The write rate of the above SDRAM-buffered VGA is low, so I rewrote the system (Qsys layout) to use dual-port SRAM for the VGA buffer. One port (s2) is connected through Qsys to the VGA controller and HPS, as usual. The other port (s1) is exported to the FPGA fabric, and connected directly to the GPU state machine in Verilog. The clock bridge shown syncs the the SRAM slave port to the GPU state machine. The logic to control the GPU state machine from the HPS is unchanged from above. Direct connection of display memory to the GPU state machine results in a write-rate of 48 pixels/microsecond. To get the high rate, the GPU state machine was rewritten to pipeline writes to the VGA display SRAM. To minimize on-chip memory use, the display mode was set to 8-bit color and changed from x/y addressing to sequential addressing (video core section 2.1, code snippet), saving 30% of SRAM. To make the mode change, the VGA_pixel_DMA module dialog box in the VGA subsystem needs to be modified.
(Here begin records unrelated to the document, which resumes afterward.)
(** * TikTok-Chat-Reader: admission limiter and connection wrapper

    A shallow embedding of [limiter.js] and [connectionWrapper.js] (with the
    listeners the server registers on a wrapper), and the properties of the
    specification checked against it.

    JavaScript numbers are modelled as [Z] (all values here are small exact
    integers), [Map] objects keyed by strings as [gmap string Z], and the
    asynchronous callbacks (promise continuations, timers, event listeners)
    as the events of a step function, one event per callback run: Node runs
    each callback to completion on a single thread. *)

From Stdlib Require Import ZArith Lia.
From stdpp Require Import base strings list gmap.

Local Open Scope Z_scope.

(** ** limiter.js *)

Module Limiter.

(** [socket.handshake]: the peer address and the one header the limiter
    reads. A missing property is [None]. *)
Record Handshake := {
  address : option string;
  x_forwarded_for : option string
}.

Record Socket := { handshake : option Handshake }.

Inductive Warning :=
| WarnNoIp
| WarnMaxConnections (limit : Z) (ip : string)
| WarnMaxRequests (limit : Z) (ip : string).

Definition MAX_IP_CONNECTIONS : Z := 10.
Definition MAX_IP_REQUESTS_PER_MINUTE : Z := 5.

(** JavaScript truthiness of a possibly missing string: [undefined] and the
    empty string are falsy. This is [x || null] for such an [x]. *)
Definition truthy (x : option string) : option string :=
  match x with
  | Some s => if decide (s = EmptyString) then None else Some s
  | None => None
  end.
(** On the builder with one domain and one IP, setting the domains to the
    empty list keeps the IP; clearing the IPs next removes the field, and a
    request built then has no subject_alt_name extension.  On the fresh
    builder, an IP that the library refuses leaves the empty list in the
    field, and a request built then has the extension. *)
Lemma subject_alt_setters_frame_witness :
  subject_alt_ips (subject_alt_domains_setter Stub.lib (Some []) Stub.busy).2
    = ["10.0.0.1"] ∧
  subject_alt_domains (subject_alt_domains_setter Stub.lib (Some []) Stub.busy).2
    = [] ∧
  (∃ cleared r self',
    (subject_alt_ips_setter Stub.lib None
       (subject_alt_domains_setter Stub.lib (Some []) Stub.busy).2)
      = (Return tt, cleared) ∧
    _subject_alt_name cleared = None ∧
    build_with_kms Stub.lib Stub.kms_rsa "arn:key" cleared = (Return r, self') ∧
    "subject_alt_name" ∉ request_extension_ids r) ∧
  (∃ r self',
    subject_alt_ips_setter Stub.lib (Some [""]) Stub.fresh
      = (Raise ValueError, with_subject_alt_name (Some []) Stub.fresh) ∧
    subject_alt_ips (with_subject_alt_name (Some []) Stub.fresh) = [] ∧
    subject_alt_domains (with_subject_alt_name (Some []) Stub.fresh) = [] ∧
    build_with_kms Stub.lib Stub.kms_rsa "arn:key"
      (with_subject_alt_name (Some []) Stub.fresh) = (Return r, self') ∧
    "subject_alt_name" ∈ request_extension_ids r).
Proof.
  pose (b1 := (subject_alt_domains_setter Stub.lib (Some []) Stub.busy).2).
  destruct (subject_alt_setters_frame Stub.lib (Some []) Stub.busy)
    as (_ & Hips & _ & _ & Hdns).
  destruct (Hdns "dns_name" (or_introl eq_refl)) as (Htotal & Hset & _).
  destruct (Hset (Htotal (Forall_nil_2 _))) as (Hdoms & _).
  split; [rewrite Hips; by vm_compute|]. split; [exact Hdoms|].
  split.
  - destruct (subject_alt_setters_frame Stub.lib None b1)
      as (_ & _ & _ & _ & Hip).
    destruct (Hip "ip_address" (or_intror eq_refl)) as (Htotal' & Hset' & _).
    pose proof (Htotal' (Forall_nil_2 _)) as Hret.
    destruct (Hset' Hret) as (_ & Hempty).
    assert (Hdisj : regions_disjoint b1).
    { intros name [->| [->| [->| ->]]]%elem_of_special; by vm_compute. }
    destruct (Hempty ltac:(by vm_compute)) as (Hnone & _ & _ & Hbuild).
    destruct (build_with_kms Stub.lib Stub.kms_rsa "arn:key"
                (_set_subject_alt Stub.lib "ip_address" None b1).2)
      as [[r|e] self'] eqn:Hb; [|vm_compute in Hb; discriminate].
    exists (_set_subject_alt Stub.lib "ip_address" None b1).2, r, self'.
    split.
    { unfold subject_alt_ips_setter. fold b1.
      rewrite <- Hret. by destruct (_set_subject_alt _ _ _ _). }
    split; [exact Hnone|]. split; [exact Hb|].
    exact (Hbuild Hdisj _ _ _ _ Hb).
  - assert (Hrun : _set_subject_alt Stub.lib "ip_address" (Some [""]) Stub.fresh
                   = (Raise ValueError,
                      with_subject_alt_name (Some []) Stub.fresh))
      by (by vm_compute).
    destruct (subject_alt_setters_frame Stub.lib (Some [""]) Stub.fresh)
      as (_ & _ & _ & _ & Hip).
    destruct (Hip "ip_address" (or_intror eq_refl)) as (_ & _ & Hraise).
    destruct (Hraise ValueError) as (_ & Hd & Hi & Hbuild).
    { by rewrite Hrun. }
    { by rewrite Hrun. }
    rewrite Hrun in Hd, Hi, Hbuild. cbn [snd] in Hd, Hi, Hbuild.
    destruct (build_with_kms Stub.lib Stub.kms_rsa "arn:key"
                (with_subject_alt_name (Some []) Stub.fresh))
      as [[r|e] self'] eqn:Hb; [|vm_compute in Hb; discriminate].
    exists r, self'. split; [exact Hrun|]. split; [exact Hi|].
    split; [exact Hd|]. split; [reflexivity|].
    exact (Hbuild _ _ _ _ Hb).
Defined.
The HPS code is also changed to reflect the modified display mode. The left and right sides of the screen are written respectively from hardware and from the HPS, and should match. The times at the top of the screen are the writing times of the last polygon for hardware and software respectively. (HPS code, top-level, ZIP). A slightly improved version of the HPS code does parameter validation before setting up the GPU draw operation. The SRAM display memory is bigger than the original, so use this address include file.


Audio output bus_master
This bus_master state machine reads the FIFO status of the University Program audio interface, and if there is sufficient space in the FIFO, computes a new DDS sinewave sample and inserts it into the left and right audio channel FIFOs. The Qsys layout shows the relatively simple connections. The audio bus_master avalon_master is connected to the audio subsystem avalon_slave input. The design leaves the HPS interface in place, but contention between the two bus-masters for audio channels means that you can use one or the other (but see below for sharing the audio left/right channels). The state machine sets up the FIFO status read, then waits for the ACK. IF there is space in the FIFO, a new DDS sample is computed and written to the left channel, then waits for the ACK. The right channel is then written. Both channels must be written for the audio interface to work. Waiting for space in the FIFO effectively phase-locks the state machine to the audio-rate clock for sound systhesis (top_level_module, project ZIP).
-- If the audio bus-master hardware only checks that status of the left channel FIFO and only loads the left channel FIFO, and the HPS only checks that status of the right channel FIFO and only loads the right channel FIFO, then both can write to the audio at the same time. Since nothing is played by the audio interface unless there is data for each channel, the shorter duration channel determines play time. In this example, a WAV file is read by Matlab and samples sent by UDP to the HPS, which runs a thread to watch the UDP connection, and another thread to load the right channel. The hardware audio bus-master loads the left channel FIFO, then stalls until the HPS thread starts filling the right channel FIFO. (matlab program, HPS program, top-level module). The result is that the hardware plays a tone on the left channel during the time that the HPS program loads the right channel. Note that the hardware bus-master checks the top eight bits of the FIFO status word, while the HPS program checks the next eight bits (see section 4.1 of the Audio Core manual). The LEDR display is connected to the left channel FIFO status. When both sources are filling the FIFOs, you can see the contention by the variability of the FIFO depth, but actual audio play not affected.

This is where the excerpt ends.